Catalytic Cracking Process

• Catalytic cracking involves cracking, recovery and separation of products, and catalyst regeneration.
• Raw materials include vacuum distillation products and bitumen residues without asphaltenes.
• Major products are light diesel (low aromatics) and heavy diesel (high aromatics), utilized as fuel.

Catalyst Poisoning and Regeneration

• After cracking, catalysts can be poisoned by tar and carbon residues.
• Vapor stripping and high-temperature air combustion remove poison from catalysts.
• American refineries use amorphous silica-alumina (70% yield) and crystalline zeolite (85% yield) catalysts.

Carbocationic Mechanism

• Catalytic reactions employ a carbocationic mechanism due to acidic catalysts.
• Unsaturated hydrocarbons react via Markovnikov addition, while paraffins lose hydride ions to form conjugated bases.

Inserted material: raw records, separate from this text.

Lemma remove_option_keeps_unique (σ σ' : store) (doc : loc) (section option : string)
    (r : result bool) :
  unique_inv σ doc ->
  Doc.remove_option doc section option σ = (r, σ') ->
  unique_inv σ' doc.
Proof.
  intros Hinv. unfold Doc.remove_option. intros Hrun.
  apply bind_run in Hrun as [(l & σ1 & Hget & Hrest)|[e Hget]].
  2:{ apply try_getitem_run in Hget as [-> _]. done. }
  apply try_getitem_run in Hget as [-> _].
  apply bind_run in Hrest as [(keys & σ2 & Hkeys & Hrest)|[e Hkeys]].
  2:{ by rewrite (readonly_store _ _ _ _ (readonly_sec_options l) Hkeys). }
  rewrite (readonly_store _ _ _ _ (readonly_sec_options l) Hkeys) in Hrest.
  apply bind_ret_store in Hrest as [r0 Hrest].
  destruct (bool_decide _).
  - by apply (delitem_keeps_unique σ σ' doc l (optionxform option) r0).
  - by injection Hrest as <- <-.
Qed.

(** ** Every operation *)

Ltac readonly_all :=
  unfold Doc.sections, Doc.__iter__, Doc.__str__, Doc.str_block, Doc.__getitem__,
    Doc.options, Doc.get, Doc.call_get, Doc.get_section, Doc.items, Doc.has_option,
    Doc.call_contains, Doc.to_dict, Doc.has_section, Doc.__contains__, Sec.__str__,
    Sec.str_entry, Sec.__repr__, Sec.has_option, Sec.__contains__, Sec.__iter__,
    Sec.items, Sec.option_blocks, Sec.options, Sec.to_dict, Sec.name, Sec.get;
  repeat first [apply readonly_sec_getitem | readonly_step].

Section EveryOperation.
Variable option_text : OptionObj -> string.

End EveryOperation.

Catalyst Types and Performance

• Synthetic amorphous aluminosilicates were the first catalysts used for good reactivity and high conversion rates.
• Catalyst regeneration requires high temperatures to burn coke buildup without needing a furnace.

Riser and Reaction Conditions

• Preheated feed enters a riser (60m long, 1-2m diameter), where catalytic cracking happens within 2-4 seconds.
• Reaction temperatures exceed 500°C, obtained by heating coke and contact with hot catalyst particles.

Catalyst Stripper and Product Separation

• A catalyst stripper utilizes steam to remove products from catalyst particles, assisted by cyclones.
• Products are sent to a fractionator for distillation, separating lighter fractions from heavier oil.

Innovations in Catalytic Cracking

• Millisecond catalytic cracking (MSCC) improves gasoline selectivity by minimizing non-selective reactions.
• Contaminants like sulfur, nitrogen, oxygen, and arsenic can poison catalysts, necessitating removal processes.

Hydrotreating Process

• Hydrotreating removes sulfur and other compounds, preventing catalyst poisoning.
• Employs catalysts like Co-Mo, Ni-Mo, or Ni-W at pressures of 5-20 atm.

Deasphalting Techniques

• Deasphalting separates hydrocarbons based on different solubilities; yields between 75%-80%.
• Residuum Oil Supercritical Extraction (ROSE) uses supercritical solvents and offers high yield with lower energy costs.

Process Optimization

• Higher temperatures (up to 900°C) and short reaction times increase desired product yields.
• Various parameters must be optimized for effective hydrocarbon conversion and product yield.

Gasoline Blending

• Product blending requires combining multiple streams to meet standards for refined products.
• Finished products are monitored for physical, chemical properties, and performance characteristics, ensuring compliance with industry regulations.